Lemma factor_items_NoDup : NoDup factor_items.*1.
Proof. apply (bool_decide_unpack _). by vm_compute. Qed.

Lemma temperature_items_NoDup : NoDup temperature_items.*1.
Proof. apply (bool_decide_unpack _). by vm_compute. Qed.

(** X4: no entry of the two dict displays is overridden by a later entry
    with the same key: a pair and its factor (or formula) are in the table
    exactly when they are listed. *)
Theorem tables_hold_listed_entries :
  (forall (k : string * string) (factor : float),
     (k, factor) ∈ factor_items <-> CONVERSION_FACTORS !! k = Some factor) /\
  (forall (k : string * string) (formula : pynum -> result pynum),
     (k, formula) ∈ temperature_items
     <-> TEMPERATURE_CONVERSIONS !! k = Some formula).
Proof.
  split; intros k v; split.
  - apply of_items_lookup_NoDup, factor_items_NoDup.
  - apply of_items_lookup.
  - apply of_items_lookup_NoDup, temperature_items_NoDup.
  - apply of_items_lookup.
Qed.

Lemma tables_hold_listed_entries_witness :
  (("oz", "lb"), (1 / 16.0)%float) ∈ factor_items /\
  CONVERSION_FACTORS !! ("oz", "lb") = Some (1 / 16.0)%float.
Proof.
  assert ((("oz", "lb"), (1 / 16.0)%float) ∈ factor_items) as Hin.
  { unfold factor_items. do 31 apply list_elem_of_further.
    apply list_elem_of_here. }
  split; [exact Hin|].
  apply (proj1 (proj1 tables_hold_listed_entries ("oz", "lb") _) Hin).
Defined.

(** X5: both tables are closed under reversal: when a pair is a key, so
    is the reversed pair; hence a conversion that is supported is
    supported in the other direction too. *)
Theorem tables_reversible :
  (forall a b : string,
     (a, b) ∈ dom CONVERSION_FACTORS -> (b, a) ∈ dom CONVERSION_FACTORS) /\
  (forall a b : string,
     (a, b) ∈ dom TEMPERATURE_CONVERSIONS ->
     (b, a) ∈ dom TEMPERATURE_CONVERSIONS) /\
  (forall from_unit to_unit : string,
     supported from_unit to_unit -> supported to_unit from_unit).
Proof.
  assert (forall k, k ∈ dom CONVERSION_FACTORS ->
                    (k.2, k.1) ∈ dom CONVERSION_FACTORS) as Hf.
  { apply (of_items_keys (fun k => (k.2, k.1) ∈ dom CONVERSION_FACTORS)).
    repeat (constructor; [apply elem_of_dom; by eexists|]). constructor. }
  assert (forall k, k ∈ dom TEMPERATURE_CONVERSIONS ->
                    (k.2, k.1) ∈ dom TEMPERATURE_CONVERSIONS) as Ht.
  { apply (of_items_keys
             (fun k => (k.2, k.1) ∈ dom TEMPERATURE_CONVERSIONS)).
    repeat (constructor; [apply elem_of_dom; by eexists|]). constructor. }
  split; [intros a b; apply (Hf (a, b))|].
  split; [intros a b; apply (Ht (a, b))|].
  intros a b. unfold supported. rewrite !elem_of_union.
  intros [Hs|Hs]; [left; by apply (Hf (_, _))|right; by apply (Ht (_, _))].
Qed.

TASK ITEM →
Determine the number of lines in the records that include the string "supported", and respond with that number only.

ANSWER TO THE EXERCISE →
4